In this research project, we have tried to elucidate the rostral pontine neuronal mechanisms activated during REM sleep for the regulation of respiratory rhythm using brainstem-spinal cord preparations from neonatal rats. The results obtained from this study are summarized as follows :
(1) Postnatal 0-to 3-day-old Wistar rats were anesthetized with ether, and the spinal cord was transected at the most caudal cervical cord. The rostral transection was done at the level of the rostral border of the pons.
(2) The respiratory bursting discharges were recorded by a suction electrode from the fourth or fifth cervical ventral root containing the phrenic nerve.
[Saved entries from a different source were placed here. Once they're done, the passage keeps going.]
(* ===== verification/Marking.v ===== *)
(** * Which commands signal what they change (src/redis-2.8.19/src/multi.c)

    The judgements behind the soundness of WATCH. A run of a command is followed
    from its start: a key that has changed is pending until [signalModifiedKey] marks
    the clients that watch it. Every command of t_string.c, db.c, pubsub.c and
    multi.c but MOVE and PERSIST ends with nothing pending. *)
From S2P Require Import Prelude Util Glob Object Server Pubsub Watch Db TString Table Exec.
From S2P Require Import Invariant Steps KeySpec Links View.
Open Scope Z_scope.

(** The clients that watch a key, in the table of the database. *)
Definition watchers (s : server) (id : Z) (k : bytes) : list cid :=
  default [] (watched_keys (db_at s id) !! k).

Definition dirty_cas (x : client) : bool := REDIS_DIRTY_CAS (flags x).

(** The value at a key, in any database; [live] where the database exists. *)
Definition value (s : server) (id : Z) (k : bytes) : option robj :=
  if due s id k && negb (masterhost s) then None else key_of s id k.

Lemma value_live s id k : valid s id -> value s id k = live s id k.
Proof.
  intros Hv. unfold value, live, purge. destruct (_ && _); [|done].
  unfold key_of. rewrite at_db_at by done. simpl. by rewrite lookup_delete_eq.
Qed.

Lemma value_ext s t id k :
  key_of s id k = key_of t id k -> expire_of s id k = expire_of t id k -> same_settings s t ->
  value s id k = value t id k.
Proof. intros Hk He (Hc & Hl & Hm). unfold value, due. by rewrite Hk, He, Hc, Hl, Hm. Qed.

Section acting.
(** The client that acts. *)
Context (c : cid).

(** [s'] has the data of [s], and of the other clients the watched keys, the
    entries in the tables and, when they were marked, the marks. *)
Record softly (s s' : server) : Prop := {
  so_len : zlen (dbs s') = zlen (dbs s);
  so_dict : forall id, dict (db_at s' id) = dict (db_at s id);
  so_expires : forall id, expires (db_at s' id) = expires (db_at s id);
  so_watchers : forall id k c', c' <> c -> c' ∈ watchers s id k -> c' ∈ watchers s' id k;
  so_clients : forall c' x', c' <> c -> clients s' !! c' = Some x' ->
    exists x, clients s !! c' = Some x /\ watched x' = watched x /\ (dirty_cas x = true -> dirty_cas x' = true);
  so_settings : same_settings s' s
}.

#[global] Instance softly_refl : Reflexive softly.
Proof. intros s. by split; eauto. Qed.

#[global] Instance softly_trans : Transitive softly.
Proof.
  intros s t u [L1 D1 E1 W1 C1 (S1 & S2 & S3)] [L2 D2 E2 W2 C2 (T1 & T2 & T3)]. split; [congruence|congruence|congruence|auto| |].
  - intros c' x'' Hc Hx. destruct (C2 c' x'' Hc Hx) as (x' & Hx' & Hw & Hd).
    destruct (C1 c' x' Hc Hx') as (x & Hx0 & Hw0 & Hd0). exists x. split_and!; [done|congruence|auto].
  - split_and!; congruence.
Qed.

Definition soft {A} (m : M A) : Prop := forall s a s', m s = Some (a, s') -> softly s s'.

(** A key whose watchers are all marked. *)
Definition marked (s : server) (id : Z) (k : bytes) : Prop :=
  forall c' x, c' <> c -> clients s !! c' = Some x -> (id, k) ∈ watched x -> dirty_cas x = true.

(** The keys changed and not yet signalled. *)
Abbreviation pending := (Z -> bytes -> Prop).
Definition none : pending := fun _ _ => False.
Definition plus (P : pending) (id : Z) (k : bytes) : pending := fun id' k' => (id' = id /\ k' = k) \/ P id' k'.

(** From [s0] to [s] every change is pending or has been signalled. *)
Record tracked (P : pending) (s0 s : server) : Prop := {
  tr_settings : same_settings s s0;
  tr_len : zlen (dbs s) = zlen (dbs s0);
  tr_watched : forall c' x', c' <> c -> clients s !! c' = Some x' ->
    exists x, clients s0 !! c' = Some x /\ watched x' = watched x;
  tr_link : forall c' x id k, c' <> c -> clients s !! c' = Some x -> (id, k) ∈ watched x -> c' ∈ watchers s id k;
  tr_marked : forall id k, value s id k <> value s0 id k -> P id k \/ marked s id k
}.

Definition tri {A} (P : pending) (m : M A) (Q : A -> pending) : Prop :=
  forall s0 s a s', tracked P s0 s -> m s = Some (a, s') -> tracked (Q a) s0 s'.

(** The command changes nothing without signalling it. *)
Definition signals {A} (m : M A) : Prop := forall P, tri P m (fun _ => P).

(** ** The rules *)

Lemma soft_bind {A B} (m : M A) (f : A -> M B) : soft m -> (forall a, soft (f a)) -> soft (m ≫= f).
Proof. intros Hm Hf s b s' (a & s1 & H1 & H2)%bind_run. etrans; [by eapply Hm|by eapply Hf]. Qed.

(** Operations that only read. *)
Definition reads {A} (m : M A) : Prop := forall s a s', m s = Some (a, s') -> s' = s.

Lemma soft_reads {A} (m : M A) : reads m -> soft m.
Proof. intros Hm s a s' Hr. by rewrite (Hm s a s' Hr). Qed.

Lemma reads_ret {A} (a : A) : reads (mret a).
Proof. by intros s b s' [= _ <-]. Qed.
Lemma reads_gets {A} (f : server -> A) : reads (gets f).
Proof. by intros s b s' [= _ <-]. Qed.
Lemma reads_lift {A} (o : option A) : reads (lift o).
Proof. intros s a s'. unfold lift. destruct o; [by intros [= _ <-]|done]. Qed.
Lemma reads_crash {A} : reads (crash : M A).
Proof. done. Qed.
Lemma reads_assert b : reads (redisAssert b).
Proof. destruct b; [apply reads_ret|apply reads_crash]. Qed.
Lemma reads_get_db id : reads (get_db id).
Proof. intros s a s'. unfold get_db. destruct (rd _ _); [by intros [= _ <-]|done]. Qed.
Lemma reads_get_client c' : reads (get_client c').
Proof. intros s a s'. unfold get_client. destruct (_ !! _); [by intros [= _ <-]|done]. Qed.
Lemma reads_bind {A B} (m : M A) (f : A -> M B) : reads m -> (forall a, reads (f a)) -> reads (m ≫= f).
Proof. intros Hm Hf s b s' (a & s1 & H1 & H2)%bind_run. apply Hm in H1 as ->. by eapply Hf. Qed.

(** Updates of the other fields of the server. *)
Definition inert (f : server -> server) : Prop :=
  forall s, dbs (f s) = dbs s /\ clients (f s) = clients s /\ same_settings (f s) s.

Lemma soft_modify f : inert f -> soft (modify f).
Proof.
  intros Hf s a s' [= _ <-]. destruct (Hf s) as (Hd & Hc & Hs). split; [by rewrite Hd|..|done].
  1,2: intros id; unfold db_at; by rewrite Hd.
  - intros id k c' _. unfold watchers, db_at. by rewrite Hd.
  - intros c' x' _. rewrite Hc. eauto.
Qed.

(** Updates of a client: the acting one, or one that keeps what it watches. *)
Definition gentle (f : client -> client) : Prop :=
  forall x, watched (f x) = watched x /\ (dirty_cas x = true -> dirty_cas (f x) = true).

Lemma soft_update_client c' f : c' = c \/ gentle f -> soft (update_client c' f).
Proof.
  intros Hf s a s'. unfold update_client. destruct (clients s !! c') as [x|] eqn:Hx; [|done].
  intros [= _ <-]. split; try done. intros d x' Hd. simpl. destruct (decide (d = c')) as [->|Hne].
  - rewrite lookup_insert_eq. intros [= <-]. destruct Hf as [->|Hf]; [done|]. exists x. split; [done|apply Hf].
  - rewrite lookup_insert_ne by done. eauto.
Qed.

(** Updates of a database that keep the keys and the other watchers. *)
Definition gentle_db (f : redisDb -> redisDb) : Prop :=
  forall d, dict (f d) = dict d /\ expires (f d) = expires d /\
    forall k c', c' <> c -> c' ∈ default [] (watched_keys d !! k) -> c' ∈ default [] (watched_keys (f d) !! k).

Lemma update_db_run id f s a s' : update_db id f s = Some (a, s') -> valid s id /\ s' = at_db id f s.
Proof.
  unfold update_db. destruct (rd (dbs s) id) as [d|] eqn:Hd; [|done]. intros [= _ <-].
  unfold rd in Hd. destruct (Z.leb_spec 0 id); [|done]. split.
  - split; [done|]. apply lookup_lt_Some in Hd. unfold zlen. lia.
  - unfold at_db, set_dbs. f_equal. by apply insert_alter.
Qed.

Lemma db_at_cases id f s id' : valid s id -> db_at (at_db id f s) id' = if decide (id' = id) then f (db_at s id) else db_at s id'.
Proof. intros Hv. case_decide as Hd; [subst; by apply at_db_at|]. by apply at_db_at_ne; auto. Qed.

Lemma soft_update_db id f : gentle_db f -> soft (update_db id f).
Proof.
  intros Hf s a s' [Hv ->]%update_db_run. split; [apply zlen_alter|..].
  1,2: intros id'; rewrite db_at_cases by done; case_decide; [subst; apply Hf|done].
  - intros id' k c' Hc. unfold watchers. rewrite db_at_cases by done. case_decide; [subst; by apply Hf|done].
  - eauto.
  - done.
Qed.

Lemma soft_mfor {A} (l : list A) f : (forall x, soft (f x)) -> soft (mfor l f).
Proof. intros Hf. induction l; simpl; [apply soft_reads, reads_ret|]. by apply soft_bind. Qed.

Lemma soft_mfor_sum {A} (l : list A) f : (forall x, soft (f x)) -> soft (mfor_sum l f).
Proof.
  intros Hf. induction l; simpl; [apply soft_reads, reads_ret|]. apply soft_bind; [done|]. intros n.
  apply soft_bind; [done|]. intros n'. apply soft_reads, reads_ret.
Qed.

(** ** Tracking *)

Lemma softly_value s s' id k : softly s s' -> value s' id k = value s id k.
Proof.
  intros H. apply value_ext; [unfold key_of; by rewrite (so_dict _ _ H)|unfold expire_of; by rewrite (so_expires _ _ H)|].
  apply (so_settings _ _ H).
Qed.

Lemma softly_marked s s' id k : softly s s' -> marked s id k -> marked s' id k.
Proof.
  intros H Hm c' x' Hc Hx' Hw. destruct (so_clients _ _ H c' x' Hc Hx') as (x & Hx & Heq & Hd).
  apply Hd, (Hm c' x Hc Hx). by rewrite <- Heq.
Qed.

Lemma tracked_soft P s0 s s' : tracked P s0 s -> softly s s' -> tracked P s0 s'.
Proof.
  intros [(S1 & S2 & S3) Hlen Hwt Hl Hm] H. pose proof (so_settings _ _ H) as (T1 & T2 & T3). split.
  - split_and!; congruence.
  - rewrite <- Hlen. apply H.
  - intros c' x' Hc Hx'. destruct (so_clients _ _ H c' x' Hc Hx') as (x & Hx & Heq & _). rewrite Heq. eauto.
  - intros c' x' id k Hc Hx' Hw. destruct (so_clients _ _ H c' x' Hc Hx') as (x & Hx & Heq & _).
    apply (so_watchers _ _ H); [done|]. apply (Hl c' x); [done..|by rewrite <- Heq].
  - intros id k Hne. rewrite (softly_value s s') in Hne by done.
    destruct (Hm id k Hne); [by left|right; by eapply softly_marked].
Qed.

Lemma tri_soft {A} (m : M A) P : soft m -> tri P m (fun _ => P).
Proof. intros Hm s0 s a s' Ht Hr. eapply tracked_soft; [done|by eapply Hm]. Qed.

Lemma tri_bind {A B} P (m : M A) Q (f : A -> M B) R :
  tri P m Q -> (forall a, tri (Q a) (f a) R) -> tri P (m ≫= f) R.
Proof. intros Hm Hf s0 s b s' Ht (a & s1 & H1 & H2)%bind_run. eapply Hf; [|done]. by eapply Hm. Qed.

Lemma tri_soft_bind {A B} P (m : M A) (f : A -> M B) R :
  soft m -> (forall a, tri P (f a) R) -> tri P (m ≫= f) R.
Proof. intros Hm Hf. eapply tri_bind; [by apply tri_soft|done]. Qed.

Lemma tri_signals_bind {A B} P (m : M A) (f : A -> M B) R :
  signals m -> (forall a, tri P (f a) R) -> tri P (m ≫= f) R.
Proof. intros Hm Hf. eapply tri_bind; [apply Hm|done]. Qed.

Lemma signals_soft {A} (m : M A) : soft m -> signals m.
Proof. intros Hm P. by apply tri_soft. Qed.

Lemma signals_bind {A B} (m : M A) (f : A -> M B) : signals m -> (forall a, signals (f a)) -> signals (m ≫= f).
Proof. intros Hm Hf P. eapply tri_bind; [apply Hm|]. intros a. apply Hf. Qed.

Lemma signals_mfor {A} (l : list A) f : (forall x, signals (f x)) -> signals (mfor l f).
Proof. intros Hf. induction l; simpl; [apply signals_soft, soft_reads, reads_ret|]. by apply signals_bind. Qed.

Lemma signals_mfor_sum {A} (l : list A) f : (forall x, signals (f x)) -> signals (mfor_sum l f).
Proof.
  intros Hf. induction l; simpl; [apply signals_soft, soft_reads, reads_ret|]. apply signals_bind; [done|]. intros n.
  apply signals_bind; [done|]. intros n'. apply signals_soft, soft_reads, reads_ret.
Qed.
(3) A tungsten microelectrode was inserted into the ipsilateral or the contralateral pons to the recording sites for microstimulation. In order to identify the brainstem sites for the suppression of the respiratory discharges, the stimulation electrode was systematically moved within the pons, and the stimulus effects elicited were analyzed. However, we never induced the suppressive effects on respiration by stimulating the pons.
(4) Loading of carbachol, an Ach agonist, to the perfusion solution resulted in the increase of the respiratory frequency. CO2 loading also increased the respiratory frequency.
All the above results suggested the possibility that the chemical regulation mechanism for respiration originating from the central chemoreceptor is completed at this developmental stage, but the inhibitory system originating from the rostral pons is not yet fully developed.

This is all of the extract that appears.